Avec ses baskets à roulettes, Aldebert glisse de gauche à droite de la scène et affiche un sourire non feint tout au long du set. Mais il ne faut pas se fier à cette apparente innocence : la bête de scène, rompue à l’exercice du live, sait mener son public, et pas que les enfants. Ça commence avec « Rock’n Roll » et ses paroles qui donnent le mot d’ordre du week-end : « Si c’est trop fort, c’est que t’es trop vieux ! » . Il va en falloir de l’énergie à tous les parents présents, sollicités dès « Seum 51 » avec ses « Jump ! » anti-seum.
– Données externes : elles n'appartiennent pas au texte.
(** C10. In the Exercise 2 cell the unitarity test runs on the scaled
    [unitary_matrix2] and yields true; the cell's value pairs that result
    with the unscaled [[1, i], [i, 1]], whose product with its own
    conjugate transpose is twice the identity, so the same test on it
    yields false. *)
Theorem exercise2_cell_pairs_unscaled_matrix :
  Exercise2.cell_value =
    (Some true, np.array [[mkC 1 0; mkC 0 1]; [mkC 0 1; mkC 1 0]]) /\
  Exercise2.unitary_matrix2 =
    np.divs (np.muls (snd Exercise2.cell_value) (ofInt 1)) (ofFloat (np.sqrt 2)) /\
  np.dot (snd Exercise2.cell_value) (conjugate_transpose (snd Exercise2.cell_value))
    = Some (np.smul (ofInt 2) (np.eye 2)) /\
  np.smul (ofInt 2) (np.eye 2) <> np.eye 2 /\
  is_unitary (snd Exercise2.cell_value) = Some false.
Proof.
  assert (E : np.smul (ofInt 2) (np.eye 2)
              = np.array [[mkC 2 0; C0]; [C0; mkC 2 0]]).
  { unfold np.smul, np.eye, np.array, ofInt, C0, C1. simpl. f_equal. rows_eq ceq. }
  split; [|split; [|split; [|split]]].
  - unfold Exercise2.cell_value. rewrite exercise2_is_unitary. reflexivity.
  - reflexivity.
  - rewrite E. exact unitary_matrix_product.
  - rewrite E. intros H.
    apply (f_equal (fun M => re (get M 0 0))) in H. simpl in H. lra.
  - unfold is_unitary. simpl snd. rewrite unitary_matrix_product.
    unfold bind, np.allclose.
    rewrite (allclose_tol_same_shape _ _ _ _ 2 2) by reflexivity.
    f_equal. cbn [seq forallb].
    replace (np.isclose _ _ (get _ 0 0) (get _ 0 0)) with false
      by (symmetry; exact two_not_close_to_one).
    reflexivity.
Qed.

(** ** The scalars have no zero divisors *)

Lemma Cmul_integral (a b : C) : (a * b)%C = C0 -> a = C0 \/ b = C0.
Proof.
  destruct a as [a1 a2], b as [b1 b2]. unfold Cmul, C0; simpl. intros H.
  injection H as Hre Him.
  assert (Hp : (a1 * a1 + a2 * a2) * (b1 * b1 + b2 * b2) = 0).
  { replace ((a1 * a1 + a2 * a2) * (b1 * b1 + b2 * b2))
      with ((a1 * b1 - a2 * b2) * (a1 * b1 - a2 * b2)
            + (a1 * b2 + a2 * b1) * (a1 * b2 + a2 * b1)) by ring.
    rewrite Hre, Him. ring. }
  apply Rmult_integral in Hp. destruct Hp as [Hp|Hp]; [left|right];
    apply C_eq; simpl; nra.
Qed.

(** ** Exercise 1 *)

Lemma sqrt6_sqr : sqrt 6 * sqrt 6 = 6.
Proof. apply sqrt_sqrt. lra. Qed.

Lemma sqrt6_bounds : 2449 / 1000 < sqrt 6 < 2450 / 1000.
Proof.
  pose proof sqrt6_sqr as H. pose proof (sqrt_pos 6) as Hp. split; nra.
Qed.

Lemma sqrt24 : sqrt 24 = 2 * sqrt 6.
Proof.
  replace 24 with (2 * 2 * 6) by lra.
  rewrite sqrt_mult by lra. rewrite sqrt_square by lra. reflexivity.
Qed.

Lemma exercise1_A_value :
  Exercise1.A = np.array [[mkC 3 0; mkC 2 1]; [mkC 2 (-1); mkC 1 0]].
Proof. unfold Exercise1.A, ofInt, jj. meq. Qed.

Lemma exercise1_A_is_hermitian_matrix : Exercise1.A = Exercise1.hermitian_matrix.
Proof. unfold Exercise1.A, Exercise1.hermitian_matrix, ofInt, jj. meq. Qed.

Lemma exercise1_self_adjoint :
  np.T (np.conj Exercise1.hermitian_matrix) = Exercise1.hermitian_matrix.
Proof.
  unfold np.T, np.conj, Exercise1.hermitian_matrix, np.array, get, ofInt, jj.
  simpl. f_equal. rows_eq ceq.
Qed.

Lemma exercise1_is_hermitian : Exercise1.is_hermitian = Some true.
Proof.
  unfold Exercise1.is_hermitian. rewrite exercise1_self_adjoint.
  apply allclose_refl.
Qed.

Lemma exercise1_closed_form :
  eigenvalues2_closed_form Exercise1.A
    = (mkC (2 + sqrt 6) 0, mkC (2 - sqrt 6) 0).
Proof.
  rewrite exercise1_A_value. unfold eigenvalues2_closed_form.
  assert (Hd : (trace2 (np.array [[mkC 3 0; mkC 2 1]; [mkC 2 (-1); mkC 1 0]])
                * trace2 (np.array [[mkC 3 0; mkC 2 1]; [mkC 2 (-1); mkC 1 0]])
                - ofInt 4 * det2 (np.array [[mkC 3 0; mkC 2 1]; [mkC 2 (-1); mkC 1 0]]))%C
               = mkC 24 0).
  { unfold trace2, det2, get, np.array, ofInt. ceq. }
  assert (Ht : trace2 (np.array [[mkC 3 0; mkC 2 1]; [mkC 2 (-1); mkC 1 0]])
               = mkC 4 0).
  { unfold trace2, get, np.array. ceq. }
  cbv zeta. rewrite Hd, Ht.
  assert (Hs : Csqrt (mkC 24 0) = mkC (sqrt 24) 0).
  { unfold Csqrt. rewrite Cabs_real by lra. simpl.
    replace ((24 + 24) / 2) with 24 by lra.
    replace ((24 - 24) / 2) with 0 by lra.
    rewrite sqrt_0. apply C_eq; simpl; [reflexivity|ring]. }
  rewrite Hs, sqrt24. unfold ofInt.
  f_equal; apply C_eq; simpl; field.
Qed.

(** The characteristic polynomial of the Exercise 1 matrix,
    [lam^2 - 4 lam - 2], vanishes at each of its eigenvalues. *)
Lemma exercise1_eigenvalue_root (lam : C) :
  is_eigenvalue Exercise1.A lam ->
  (lam * lam - ofInt 4 * lam - ofInt 2)%C = C0.
Proof.
  intros (v & Hlen & (x & Hin & Hx) & Hdot).
  rewrite exercise1_A_value in *. simpl in Hlen.
  destruct v as [|a [|b [|c v]]]; try discriminate.
  unfold np.dot_mv, np.sum, get, np.array in Hdot. simpl in Hdot.
  injection Hdot as H1 H2 H3 H4.
  assert (E1 : (C0 + mkC 3 0 * a + mkC 2 1 * b)%C = (lam * a)%C)
    by (apply C_eq; simpl; lra).
  assert (E2 : (C0 + mkC 2 (-1) * a + mkC 1 0 * b)%C = (lam * b)%C)
    by (apply C_eq; simpl; lra).
  clear H1 H2 H3 H4.
  set (p := (lam * lam - ofInt 4 * lam - ofInt 2)%C).
  assert (Ha : (p * a)%C = C0).
  { transitivity
      ((C1 - lam) * ((C0 + mkC 3 0 * a + mkC 2 1 * b) - lam * a)
       - mkC 2 1 * ((C0 + mkC 2 (-1) * a + mkC 1 0 * b) - lam * b))%C.
    - unfold p, ofInt, C0, C1. ceq.
    - rewrite E1, E2. unfold C0, C1. ceq. }
  assert (Hb : (p * b)%C = C0).
  { transitivity
      ((mkC 3 0 - lam) * ((C0 + mkC 2 (-1) * a + mkC 1 0 * b) - lam * b)
       - mkC 2 (-1) * ((C0 + mkC 3 0 * a + mkC 2 1 * b) - lam * a))%C.
    - unfold p, ofInt, C0. ceq.
    - rewrite E1, E2. unfold C0. ceq. }
  destruct (Cmul_integral _ _ Ha) as [Hp|Ha0]; [exact Hp|].
  destruct (Cmul_integral _ _ Hb) as [Hp|Hb0]; [exact Hp|].
  exfalso. destruct Hin as [<-|[<-|[]]]; contradiction.
Qed.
Aldebert, très en forme, fait la morale aux parents (« Le Temps de Vivre »), clashe gentiment le public sur « Du gros son », monte sur la barrière, chante en tenant la main d’un enfant sur « Pour Louper l’Ecole » avant de demander une ambiance « dance floor de milieu d’après-midi », parfaitement réussie par le public très enthousiaste. Les slams de moins de 12 ans se multiplient sur « Les Derniers Pirates », agrémenté par les growls du viking Johan Hegg de Amon Amarth, présent sur écran.

Côté metal, ça assure du côté d’Helldebert qui exhibe une collection impressionnante de guitares Flying V, et du côté de la brochette de musiciens énergiques qui l’accompagnent sur scène : Hubert Harel à la basse, Christophe Darlot aux claviers, à la batterie l’ex-Dagoba Nicolas Bastos et à la guitare Nicolas Alberny de Gorod. Les riffs pleuvent, et cette version électrique et énervée des gentils tubes d’Aldebert résonne bien fort sur le Motocultor. Le frontman s’essaie sans succès au solo de batterie avant de laisser sa place à Nicolas Bastos. Puis arrive LE moment culte de l’après-midi avec l’arrivée, en chair et en os cette fois, du légendaire Max Cavalera (Sepultura, Soulfly,...) en maillot de foot du Brésil. Visiblement ravi d’être là, l’artiste vient poser son cri puissant sur morceau « Le cartel des cartables », quelques heures avant son set avec Nailbomb sur la scène voisine.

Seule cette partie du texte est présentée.